(** * mybac: the quiz-taking page and the gemini-chat edge function

    A shallow embedding of the two source files of the repository:

    - the React component [QuizTaking] (quiz attempt lifecycle: loading,
      countdown, answer capture, scoring, submission);
    - the Deno handler of [supabase/functions/gemini-chat/index.ts].

    Conventions of the embedding.
    - JavaScript numbers that the code uses as counters, indices and
      seconds are integers far below 2^53; they are modelled as [Z].
    - [selectedAnswers : Record<string, string>] is a [gmap string string];
      a read of an absent key is [None] (JavaScript's [undefined]).
    - A handler of the component closes over the state of the render in
      which it was created: it is a function of that [State].  What it does
      is a list of [Action]s: calls of the state setters and calls to the
      outside (toast, navigate, console).  [commit] applies the setters,
      which is React re-rendering with the new state.
    - An [async] function is a resumption ([Async]): it runs to its next
      [await], hands a request to the collaborator, and goes on with the
      answer. *)

From Stdlib Require Import ZArith Lia.
From Stdlib Require DecimalString DecimalZ DecimalPos.
From stdpp Require Import base option list strings gmap.

Local Open Scope Z_scope.
Local Open Scope string_scope.
Local Open Scope list_scope.

(** ** Data model (the interfaces at the top of the component) *)

Module Question.
Record t := mk {
    id : string;
    question_text : string;
    option_a : string;
    option_b : string;
    option_c : string;
    option_d : string;
    correct_answer : string;
    difficulty : option string
}.
End Question.

(** [questions: any[]] of a quiz row: the component keeps the payload only
    when [Array.isArray] holds of it. *)
Inductive QuestionsPayload :=
| PayloadArray (qs : list Question.t)
| PayloadOther.
(** C1. [decision_tree_experiment] writes its files after those already
    there, to the five artifact paths of the experiment in their order and
    to no other path: all five when it returns, a first part of them when
    it raises. The five paths are pairwise different. *)
Theorem experiment_writes_five_artifacts (L : Lib)
  (X_train : Frame L) (y_train : list Z) (X_test : Frame L) (y_test : list Z)
  (beta : Q) (experiment_dictionary model_directory experiment_number : string)
  (w : world L) (o : outcome unit) (w' : world L) :
  decision_tree_experiment L X_train y_train X_test y_test beta
    experiment_dictionary model_directory experiment_number w = (o, w') ->
  let paths := artifact_paths experiment_dictionary model_directory experiment_number in
  exists new,
    files w' = (files w ++ new)%list /\
    prefix_of (map fst new) paths /\
    (o = Ret tt -> map fst new = paths /\ List.length new = 5%nat) /\
    NoDup paths.
Proof.
  intros E paths.
  destruct (writes_decision_tree_experiment L _ _ _ _ _ _ _ _ _ _ _ E)
    as (new & Hfiles & Hpre & Hall).
  exists new. split; [exact Hfiles|]. split; [exact Hpre|]. split.
  - intros ->. specialize (Hall eq_refl). split; [exact Hall|].
    rewrite <- (length_map fst), Hall. reflexivity.
  - apply artifact_paths_NoDup.
Qed.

------

▸ **ABOUT THIS EXERCISE**:
So that the data stays intact, repeat all of it exactly.

▸ **REPLY**:
(** * mybac: the quiz-taking page and the gemini-chat edge function

    A shallow embedding of the two source files of the repository:

    - the React component [QuizTaking] (quiz attempt lifecycle: loading,
      countdown, answer capture, scoring, submission);
    - the Deno handler of [supabase/functions/gemini-chat/index.ts].

    Conventions of the embedding.
    - JavaScript numbers that the code uses as counters, indices and
      seconds are integers far below 2^53; they are modelled as [Z].
    - [selectedAnswers : Record<string, string>] is a [gmap string string];
      a read of an absent key is [None] (JavaScript's [undefined]).
    - A handler of the component closes over the state of the render in
      which it was created: it is a function of that [State].  What it does
      is a list of [Action]s: calls of the state setters and calls to the
      outside (toast, navigate, console).  [commit] applies the setters,
      which is React re-rendering with the new state.
    - An [async] function is a resumption ([Async]): it runs to its next
      [await], hands a request to the collaborator, and goes on with the
      answer. *)

From Stdlib Require Import ZArith Lia.
From Stdlib Require DecimalString DecimalZ DecimalPos.
From stdpp Require Import base option list strings gmap.

Local Open Scope Z_scope.
Local Open Scope string_scope.
Local Open Scope list_scope.

(** ** Data model (the interfaces at the top of the component) *)

Module Question.
Record t := mk {
    id : string;
    question_text : string;
    option_a : string;
    option_b : string;
    option_c : string;
    option_d : string;
    correct_answer : string;
    difficulty : option string
}.
End Question.

(** [questions: any[]] of a quiz row: the component keeps the payload only
    when [Array.isArray] holds of it. *)
Inductive QuestionsPayload :=
| PayloadArray (qs : list Question.t)
| PayloadOther.
(** C1. [decision_tree_experiment] writes its files after those already
    there, to the five artifact paths of the experiment in their order and
    to no other path: all five when it returns, a first part of them when
    it raises. The five paths are pairwise different. *)
Theorem experiment_writes_five_artifacts (L : Lib)
  (X_train : Frame L) (y_train : list Z) (X_test : Frame L) (y_test : list Z)
  (beta : Q) (experiment_dictionary model_directory experiment_number : string)
  (w : world L) (o : outcome unit) (w' : world L) :
  decision_tree_experiment L X_train y_train X_test y_test beta
    experiment_dictionary model_directory experiment_number w = (o, w') ->
  let paths := artifact_paths experiment_dictionary model_directory experiment_number in
  exists new,
    files w' = (files w ++ new)%list /\
    prefix_of (map fst new) paths /\
    (o = Ret tt -> map fst new = paths /\ List.length new = 5%nat) /\
    NoDup paths.
Proof.
  intros E paths.
  destruct (writes_decision_tree_experiment L _ _ _ _ _ _ _ _ _ _ _ E)
    as (new & Hfiles & Hpre & Hall).
  exists new. split; [exact Hfiles|]. split; [exact Hpre|]. split.
  - intros ->. specialize (Hall eq_refl). split; [exact Hall|].
    rewrite <- (length_map fst), Hall. reflexivity.
  - apply artifact_paths_NoDup.
Qed.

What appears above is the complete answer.